I won’t make the leap in assuming this was the case for every kid who was “smart but lazy,” but I do feel like this was the case for myself when I was younger. As someone whose self-identity used to hinge (and still does, to an extent) heavily on others viewing me as intelligent, it always gave me a huge boost in self-esteem whenever people would just go ahead and assume I was based on little actual evidence. Granted, I was a quiet, bespectacled, Asian boy – and generalizations based on those qualities have their own problems – but Little James was just happy that he was able to coast for the time being.

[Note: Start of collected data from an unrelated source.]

(** * uint1array: a bit-addressable typed array over a shared byte buffer

    Shallow embedding of [src/index.js] (classes [BitDataView] and
    [Uint1Array]) and the properties of its specification.

    Modelling choices.
    - An [ArrayBuffer] is a list of bytes (each a [Z] in [0, 256)); the
      JavaScript heap of buffers is a list of them and a reference to a
      buffer is its index, so that two vectors holding the same index alias
      the same bytes.
    - JavaScript code runs in the monad [JS]: it threads the heap and ends
      either normally or by throwing; a throw keeps the heap as the code
      left it, because JavaScript does not roll writes back.
    - Integer-valued numbers are [Z]; the keys received by the [Proxy]
      handler are rationals ([Q]), so that the handler's
      [Number.isInteger] guard has something to reject. *)

From Stdlib Require Import ZArith QArith Qreduction Lia Permutation Sorted.
From Stdlib Require Qcanon.
From stdpp Require Import base option list.

Local Open Scope Z_scope.

(* ===================================================================== *)
(** ** Values, exceptions and the heap *)
(* ===================================================================== *)

(** The JavaScript values that reach an element slot: a number or
    [undefined]. *)
Inductive JsValue :=
| Undefined
| Num (n : Z).

(** The exceptions the module can end with.  The first five are thrown by
    [index.js] itself (the comment gives the message), the others by the
    host: [DataView.prototype.getUint8/setUint8] outside the view, the
    [DataView] constructor applied to something that is not an
    [ArrayBuffer], and an assignment of strict-mode code whose [set] trap
    answered [false] ([index.js] starts with ["use strict"]). *)
Inductive Exception :=
| RangeError_InvalidLength (n : Z)   (* Invalid typed array length: n *)
| RangeError_InvalidOffset (n : Z)   (* Invalid typed array offset: n *)
| RangeError_OffsetOutside (n : Z)   (* Offset n is outside the bounds of the buffer *)
| RangeError_LengthOutside (n : Z)   (* Length n is outside the bounds of the buffer *)
| RangeError_SetOffset               (* offset is out of bounds *)
| RangeError_DataViewBounds
| TypeError_NotArrayBuffer
| TypeError_TrapReturnedFalse.

Definition is_RangeError (e : Exception) : bool :=
  match e with
  | RangeError_InvalidLength _ | RangeError_InvalidOffset _
  | RangeError_OffsetOutside _ | RangeError_LengthOutside _
  | RangeError_SetOffset | RangeError_DataViewBounds => true
  | TypeError_NotArrayBuffer | TypeError_TrapReturnedFalse => false
  end.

Of course, this also led to me being unwilling to put myself into new and challenging situations, for fear that if I was seen visibly struggling with something, it would shatter the illusion of my competency. And for any challenges I couldn’t avoid, if my talent didn’t come naturally, I would end up self-sabotaging by putting in even less effort to succeed – that way, I had the built-in excuse of “I wasn’t even trying” to preempt any forthcoming failures. “But if I did try,” I was hoping others would believe, “I could do it, easily. I just don’t think it’s worth the effort.”

And it worked, sort of. People, teachers especially, continued to see me as a bundle of “potential” and I felt I had built up a mystique of, “if only he put in more effort, he could accomplish anything!” I was Gohan, the kid who could have become the most powerful being in the universe, but really just wanted to goof around with superhero bullshit.

But in the end, once you’re a full grown adult, no one really cares about what you “might be capable of.” They care about what you are and what you’re currently contributing. And those who continue to characterize themselves as “smart but lazy” just end up being disappointments. Like Gohan.